(Supplied information Opens)
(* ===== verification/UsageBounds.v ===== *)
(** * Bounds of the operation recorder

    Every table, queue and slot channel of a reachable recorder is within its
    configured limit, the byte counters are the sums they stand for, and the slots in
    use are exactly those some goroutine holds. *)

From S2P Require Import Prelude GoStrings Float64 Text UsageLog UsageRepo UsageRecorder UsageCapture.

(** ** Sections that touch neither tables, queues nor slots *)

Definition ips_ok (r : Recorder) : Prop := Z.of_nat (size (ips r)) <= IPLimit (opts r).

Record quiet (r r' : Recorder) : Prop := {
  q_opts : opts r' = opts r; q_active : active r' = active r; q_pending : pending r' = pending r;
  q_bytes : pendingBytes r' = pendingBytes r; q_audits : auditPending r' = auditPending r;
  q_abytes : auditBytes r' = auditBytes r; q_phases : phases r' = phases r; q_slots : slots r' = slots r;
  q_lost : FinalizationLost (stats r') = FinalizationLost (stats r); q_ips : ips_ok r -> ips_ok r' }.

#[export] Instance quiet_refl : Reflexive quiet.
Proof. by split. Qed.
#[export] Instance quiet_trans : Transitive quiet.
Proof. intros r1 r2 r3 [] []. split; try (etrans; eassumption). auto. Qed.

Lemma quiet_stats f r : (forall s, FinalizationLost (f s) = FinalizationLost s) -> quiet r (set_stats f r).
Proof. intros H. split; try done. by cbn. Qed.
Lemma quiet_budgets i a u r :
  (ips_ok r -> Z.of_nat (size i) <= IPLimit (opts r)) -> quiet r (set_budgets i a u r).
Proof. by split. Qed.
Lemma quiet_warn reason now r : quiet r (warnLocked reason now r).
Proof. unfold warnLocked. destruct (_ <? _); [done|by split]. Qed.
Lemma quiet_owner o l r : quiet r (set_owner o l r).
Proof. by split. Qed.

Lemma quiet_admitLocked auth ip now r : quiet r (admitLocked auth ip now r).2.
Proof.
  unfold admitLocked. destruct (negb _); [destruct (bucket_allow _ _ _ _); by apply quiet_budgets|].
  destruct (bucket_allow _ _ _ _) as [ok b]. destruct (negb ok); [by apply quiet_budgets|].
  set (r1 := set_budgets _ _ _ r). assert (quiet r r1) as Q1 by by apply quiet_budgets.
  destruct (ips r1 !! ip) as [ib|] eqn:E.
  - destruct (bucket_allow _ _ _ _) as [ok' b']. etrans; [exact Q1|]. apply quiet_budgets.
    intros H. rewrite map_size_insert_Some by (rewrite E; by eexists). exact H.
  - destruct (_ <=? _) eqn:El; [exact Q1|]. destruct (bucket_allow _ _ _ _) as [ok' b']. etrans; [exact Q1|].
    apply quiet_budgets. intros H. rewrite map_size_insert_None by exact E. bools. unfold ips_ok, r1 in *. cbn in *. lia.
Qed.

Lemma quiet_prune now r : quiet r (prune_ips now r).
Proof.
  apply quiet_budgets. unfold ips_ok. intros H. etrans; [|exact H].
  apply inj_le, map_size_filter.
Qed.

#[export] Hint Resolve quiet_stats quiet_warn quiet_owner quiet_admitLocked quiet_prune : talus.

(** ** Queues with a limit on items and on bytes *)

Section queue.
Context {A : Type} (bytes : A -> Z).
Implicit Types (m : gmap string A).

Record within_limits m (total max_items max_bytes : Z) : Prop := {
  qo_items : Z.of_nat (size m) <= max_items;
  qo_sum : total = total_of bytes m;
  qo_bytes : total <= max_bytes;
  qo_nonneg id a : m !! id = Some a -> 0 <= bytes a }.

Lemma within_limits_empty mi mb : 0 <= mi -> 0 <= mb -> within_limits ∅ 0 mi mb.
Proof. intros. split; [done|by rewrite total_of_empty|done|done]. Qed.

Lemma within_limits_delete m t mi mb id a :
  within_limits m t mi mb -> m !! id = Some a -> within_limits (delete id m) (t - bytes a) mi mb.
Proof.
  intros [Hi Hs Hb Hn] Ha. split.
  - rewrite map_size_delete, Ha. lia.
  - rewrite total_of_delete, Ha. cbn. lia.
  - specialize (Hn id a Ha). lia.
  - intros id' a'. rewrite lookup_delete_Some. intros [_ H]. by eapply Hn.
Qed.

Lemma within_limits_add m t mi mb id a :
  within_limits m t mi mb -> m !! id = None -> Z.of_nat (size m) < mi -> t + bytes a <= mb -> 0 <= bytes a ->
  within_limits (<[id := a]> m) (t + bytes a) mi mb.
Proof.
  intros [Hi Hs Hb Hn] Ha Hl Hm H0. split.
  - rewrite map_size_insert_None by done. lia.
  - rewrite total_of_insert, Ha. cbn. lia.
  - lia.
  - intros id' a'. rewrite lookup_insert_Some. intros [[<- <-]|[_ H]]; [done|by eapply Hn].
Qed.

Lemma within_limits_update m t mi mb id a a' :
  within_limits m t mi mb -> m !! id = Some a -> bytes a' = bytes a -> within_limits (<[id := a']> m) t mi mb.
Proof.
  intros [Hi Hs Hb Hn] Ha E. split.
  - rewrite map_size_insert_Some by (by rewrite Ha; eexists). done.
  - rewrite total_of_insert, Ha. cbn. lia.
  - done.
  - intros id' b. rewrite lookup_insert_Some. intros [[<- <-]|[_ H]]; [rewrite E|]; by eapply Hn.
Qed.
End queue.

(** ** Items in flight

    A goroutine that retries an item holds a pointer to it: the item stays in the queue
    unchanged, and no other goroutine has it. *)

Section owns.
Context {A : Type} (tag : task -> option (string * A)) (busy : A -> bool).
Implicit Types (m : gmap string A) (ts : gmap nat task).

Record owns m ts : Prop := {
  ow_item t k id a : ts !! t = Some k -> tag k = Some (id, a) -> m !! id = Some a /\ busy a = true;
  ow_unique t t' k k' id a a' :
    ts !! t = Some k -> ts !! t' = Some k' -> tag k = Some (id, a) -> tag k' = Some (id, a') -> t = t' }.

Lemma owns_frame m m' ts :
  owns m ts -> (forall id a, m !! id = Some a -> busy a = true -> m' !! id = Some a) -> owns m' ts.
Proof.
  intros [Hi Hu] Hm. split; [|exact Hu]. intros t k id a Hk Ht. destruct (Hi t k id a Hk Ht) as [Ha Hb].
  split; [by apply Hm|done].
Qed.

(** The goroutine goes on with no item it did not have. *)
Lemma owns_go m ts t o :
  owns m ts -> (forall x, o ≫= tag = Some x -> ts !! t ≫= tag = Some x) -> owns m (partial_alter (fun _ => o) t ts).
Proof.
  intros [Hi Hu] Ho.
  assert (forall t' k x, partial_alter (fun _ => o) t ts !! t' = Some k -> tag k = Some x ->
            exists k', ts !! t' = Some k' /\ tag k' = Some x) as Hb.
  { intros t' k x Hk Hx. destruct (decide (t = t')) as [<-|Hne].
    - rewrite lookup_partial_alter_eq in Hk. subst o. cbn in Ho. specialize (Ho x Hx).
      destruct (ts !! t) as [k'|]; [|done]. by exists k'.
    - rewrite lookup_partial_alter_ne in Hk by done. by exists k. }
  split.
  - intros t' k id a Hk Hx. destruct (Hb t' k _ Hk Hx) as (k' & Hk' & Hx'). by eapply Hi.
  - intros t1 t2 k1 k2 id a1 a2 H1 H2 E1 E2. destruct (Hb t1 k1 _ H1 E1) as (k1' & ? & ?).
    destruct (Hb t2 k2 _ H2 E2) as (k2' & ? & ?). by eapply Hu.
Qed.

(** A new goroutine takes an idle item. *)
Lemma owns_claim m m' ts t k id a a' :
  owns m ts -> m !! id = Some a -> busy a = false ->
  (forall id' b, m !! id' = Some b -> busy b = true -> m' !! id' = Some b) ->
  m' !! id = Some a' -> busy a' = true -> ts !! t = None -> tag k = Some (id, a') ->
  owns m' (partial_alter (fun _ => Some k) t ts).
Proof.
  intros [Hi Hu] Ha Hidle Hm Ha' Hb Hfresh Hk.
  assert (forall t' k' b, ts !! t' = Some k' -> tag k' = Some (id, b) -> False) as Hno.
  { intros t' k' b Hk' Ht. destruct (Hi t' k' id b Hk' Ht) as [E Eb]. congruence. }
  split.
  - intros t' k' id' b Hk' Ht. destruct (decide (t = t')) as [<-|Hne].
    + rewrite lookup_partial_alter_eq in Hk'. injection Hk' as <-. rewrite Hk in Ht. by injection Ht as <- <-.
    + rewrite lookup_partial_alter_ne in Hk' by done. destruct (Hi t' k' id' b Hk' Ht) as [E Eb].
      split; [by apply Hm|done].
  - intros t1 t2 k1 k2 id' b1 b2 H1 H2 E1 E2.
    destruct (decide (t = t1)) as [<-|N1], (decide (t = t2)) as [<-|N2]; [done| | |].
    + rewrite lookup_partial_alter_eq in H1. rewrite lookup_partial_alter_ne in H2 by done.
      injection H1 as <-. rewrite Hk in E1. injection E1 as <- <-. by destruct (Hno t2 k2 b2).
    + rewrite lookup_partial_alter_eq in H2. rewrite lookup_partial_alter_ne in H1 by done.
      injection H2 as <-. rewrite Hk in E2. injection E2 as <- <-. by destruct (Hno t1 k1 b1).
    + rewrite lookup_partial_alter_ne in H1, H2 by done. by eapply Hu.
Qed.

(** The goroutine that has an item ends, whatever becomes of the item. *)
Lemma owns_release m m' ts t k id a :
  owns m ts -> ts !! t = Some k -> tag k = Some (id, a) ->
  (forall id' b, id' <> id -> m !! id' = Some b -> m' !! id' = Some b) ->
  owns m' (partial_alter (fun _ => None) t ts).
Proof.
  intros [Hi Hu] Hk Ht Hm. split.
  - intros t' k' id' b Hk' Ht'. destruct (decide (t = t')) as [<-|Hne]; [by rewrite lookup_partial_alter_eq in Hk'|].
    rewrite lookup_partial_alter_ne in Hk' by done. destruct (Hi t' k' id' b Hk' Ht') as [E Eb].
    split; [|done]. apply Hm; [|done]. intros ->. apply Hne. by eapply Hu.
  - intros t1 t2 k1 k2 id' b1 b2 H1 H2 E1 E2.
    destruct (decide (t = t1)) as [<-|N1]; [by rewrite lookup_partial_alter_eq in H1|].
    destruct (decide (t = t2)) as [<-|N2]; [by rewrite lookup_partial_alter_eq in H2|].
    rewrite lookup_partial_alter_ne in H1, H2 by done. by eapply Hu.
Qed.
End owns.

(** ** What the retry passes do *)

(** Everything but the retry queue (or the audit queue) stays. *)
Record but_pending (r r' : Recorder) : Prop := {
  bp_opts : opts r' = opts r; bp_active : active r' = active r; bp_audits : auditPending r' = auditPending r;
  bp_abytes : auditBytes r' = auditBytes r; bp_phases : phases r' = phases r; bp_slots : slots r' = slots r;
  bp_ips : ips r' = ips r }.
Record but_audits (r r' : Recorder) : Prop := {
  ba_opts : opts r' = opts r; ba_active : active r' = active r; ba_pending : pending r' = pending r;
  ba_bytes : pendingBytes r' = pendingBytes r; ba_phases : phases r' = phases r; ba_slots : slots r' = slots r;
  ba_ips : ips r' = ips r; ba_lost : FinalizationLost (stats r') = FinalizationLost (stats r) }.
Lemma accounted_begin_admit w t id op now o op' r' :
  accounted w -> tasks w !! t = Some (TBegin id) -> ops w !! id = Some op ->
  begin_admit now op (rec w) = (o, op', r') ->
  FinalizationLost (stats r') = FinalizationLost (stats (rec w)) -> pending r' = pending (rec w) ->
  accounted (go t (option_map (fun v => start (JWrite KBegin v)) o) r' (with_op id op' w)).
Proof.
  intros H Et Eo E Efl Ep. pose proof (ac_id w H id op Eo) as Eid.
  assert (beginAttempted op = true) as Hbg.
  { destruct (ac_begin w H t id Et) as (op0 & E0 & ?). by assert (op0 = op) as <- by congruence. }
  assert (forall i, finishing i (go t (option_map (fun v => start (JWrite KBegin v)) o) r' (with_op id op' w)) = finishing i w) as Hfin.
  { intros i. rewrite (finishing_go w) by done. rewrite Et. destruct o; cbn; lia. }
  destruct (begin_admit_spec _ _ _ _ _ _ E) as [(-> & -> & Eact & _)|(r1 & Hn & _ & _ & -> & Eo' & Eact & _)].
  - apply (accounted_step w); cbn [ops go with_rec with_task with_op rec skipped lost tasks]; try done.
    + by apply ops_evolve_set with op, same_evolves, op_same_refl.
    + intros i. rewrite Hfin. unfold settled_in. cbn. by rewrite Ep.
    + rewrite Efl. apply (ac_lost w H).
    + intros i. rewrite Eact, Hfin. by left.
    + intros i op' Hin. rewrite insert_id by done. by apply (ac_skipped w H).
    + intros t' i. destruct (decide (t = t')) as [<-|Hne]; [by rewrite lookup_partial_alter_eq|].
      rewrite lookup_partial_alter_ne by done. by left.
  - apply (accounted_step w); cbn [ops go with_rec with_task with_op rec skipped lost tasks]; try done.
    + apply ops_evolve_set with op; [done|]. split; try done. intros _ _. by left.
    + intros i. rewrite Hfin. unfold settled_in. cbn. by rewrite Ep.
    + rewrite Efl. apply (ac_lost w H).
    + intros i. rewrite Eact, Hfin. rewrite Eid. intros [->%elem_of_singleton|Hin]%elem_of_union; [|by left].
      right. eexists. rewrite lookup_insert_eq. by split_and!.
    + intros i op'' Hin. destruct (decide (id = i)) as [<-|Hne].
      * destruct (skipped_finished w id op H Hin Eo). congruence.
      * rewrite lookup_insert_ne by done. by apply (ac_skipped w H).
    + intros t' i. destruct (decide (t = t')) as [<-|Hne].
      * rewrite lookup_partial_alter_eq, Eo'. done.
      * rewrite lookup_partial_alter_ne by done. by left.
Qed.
(Supplied information Closes)
=== Exercise instructions ===
Pull every line containing "goroutine" out of the data above.

=== Exercise result ===
    use are exactly those some goroutine holds. *)
    A goroutine that retries an item holds a pointer to it: the item stays in the queue
    unchanged, and no other goroutine has it. *)
(** The goroutine goes on with no item it did not have. *)
(** A new goroutine takes an idle item. *)
(** The goroutine that has an item ends, whatever becomes of the item. *)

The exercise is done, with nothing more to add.